#### Exercise directions:
Your output is to consist only of the line containing "[forallb scan_close]; [reflexivity|]." and the lines after it, through the end of the data, reproduced exactly.

#### Provided data:
(** C39: An unterminated namespace is the only panic, and always one. Whatever the serializer, [parseHeader] panics
    exactly on the texts that consist of the character of a packet type, for a binary type the decimal number of attachments
    and a dash, and then a slash and further bytes among which is no comma; the panic is that of slicing out of bounds. *)
Theorem parseHeader_panic_only data why :
  parseHeader data = Panic why <->
  why = SliceBounds /\ exists c typ count nsp, FromChar c = Some typ /\ count_text (IsBinary (mkPacketHeader typ "" None 0)) count /\
    data = c :: count ++ "/"%byte :: nsp /\ forallb (is_not ","%byte) nsp = true.
Proof.
  split.
  - destruct data as [|c data]; cbn [parseHeader]; [discriminate|].
    destruct (FromChar c) as [typ|] eqn:Ec; [|discriminate].
    intros [HP|([n data'] & Ha & HP)]%outcome_bind_Panic.
    { destruct (IsBinary _); [by apply parse_attachments_no_panic in HP|discriminate]. }
    apply outcome_bind_Panic in HP as [HP|([nsp data2] & Hn & HP)].
    { apply parse_namespace_panic in HP as [-> (nsp & -> & Hu)]. split; [reflexivity|]. exists c, typ.
      destruct (IsBinary _); [apply parse_attachments_slash in Ha as (count & Hc & ->)|injection Ha as _ ->]; [by exists count, nsp|].
      by exists [], nsp. }
    apply outcome_bind_Panic in HP as [HP|([id data3] & Hi & HP)]; [by apply parse_id_no_panic in HP|].
    apply outcome_bind_Panic in HP as [HP|(ev & He & HP)]; [|discriminate].
    destruct (IsEvent _); [by apply parse_event_name_no_panic in HP|discriminate].
  - intros (-> & c & typ & count & nsp & Hc & Hcount & -> & Hn). cbn [parseHeader]. rewrite Hc.
    destruct (IsBinary _).
    + destruct (parse_attachments_count count nsp Hcount) as (n & ->). cbn [mbind outcome_bind]. by rewrite parse_namespace_unterminated.
    + rewrite Hcount. cbn [app mbind outcome_bind]. by rewrite parse_namespace_unterminated.
Qed.

(** The attachment limit can be bypassed. The count is parsed as a 64-bit unsigned
    number and converted to a signed one, so a count of [2^63] or more becomes
    negative: no such count exceeds a positive limit, and no number of
    attachments completes the packet. *)
Theorem attachments_overflow n rest :
  (2 ^ 63 <= n <= max_uint64)%Z -> rest <> [] ->
  exists k, parse_attachments (FormatUint n ++ "-"%byte :: rest) = Ret (k, rest) /\ (k < 0)%Z.
Proof.
  intros Hn Hr. exists (n - 2 ^ 64)%Z. unfold max_uint64 in Hn. split; [|lia].
  unfold parse_attachments.
  rewrite span_app; [|apply digits_no_dash, FormatUint_digits; lia|reflexivity].
  rewrite ParseUint_FormatUint by (unfold max_uint64; lia).
  unfold wrap_s. change (2 ^ (64 - 1))%Z with (2 ^ 63)%Z.
  replace ((n + 2 ^ 63) mod 2 ^ 64)%Z with (n - 2 ^ 63)%Z; [by destruct rest; [done|f_equal; f_equal; lia]|].
  apply Z.mod_unique_pos with 1%Z; lia.
Qed.

Lemma scan_close_no_quote prev name :
  forallb (is_not x22) name = true -> scan_close prev name = None.
Proof.
  revert prev. induction name as [|c name IH]; intros prev; cbn [forallb scan_close]; [reflexivity|].
  unfold is_not at 1. intros [Hc Hn]%andb_prop. apply negb_true_iff in Hc.
  rewrite Hc. cbn. by rewrite IH.
Qed.

Lemma scan_close_skip prev name rest :
  forallb (is_not x22) name = true ->
  scan_close prev (name ++ x5c :: x22 :: rest) =
  s ← scan_close x22 rest; Some (name ++ x5c :: x22 :: s).
Proof.
  revert prev. induction name as [|c name IH]; intros prev; cbn [forallb app].
  - intros _. cbn. by destruct (scan_close x22 rest).
  - unfold is_not at 1. intros [Hc Hn]%andb_prop. apply negb_true_iff in Hc.
    cbn [scan_close]. rewrite Hc. cbn [andb]. rewrite IH by exact Hn.
    by destruct (scan_close x22 rest).
Qed.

#### Answer to this task:
  revert prev. induction name as [|c name IH]; intros prev; cbn [forallb scan_close]; [reflexivity|].
  unfold is_not at 1. intros [Hc Hn]%andb_prop. apply negb_true_iff in Hc.
  rewrite Hc. cbn. by rewrite IH.
Qed.

Lemma scan_close_skip prev name rest :
  forallb (is_not x22) name = true ->
  scan_close prev (name ++ x5c :: x22 :: rest) =
  s ← scan_close x22 rest; Some (name ++ x5c :: x22 :: s).
Proof.
  revert prev. induction name as [|c name IH]; intros prev; cbn [forallb app].
  - intros _. cbn. by destruct (scan_close x22 rest).
  - unfold is_not at 1. intros [Hc Hn]%andb_prop. apply negb_true_iff in Hc.
    cbn [scan_close]. rewrite Hc. cbn [andb]. rewrite IH by exact Hn.
    by destruct (scan_close x22 rest).
Qed.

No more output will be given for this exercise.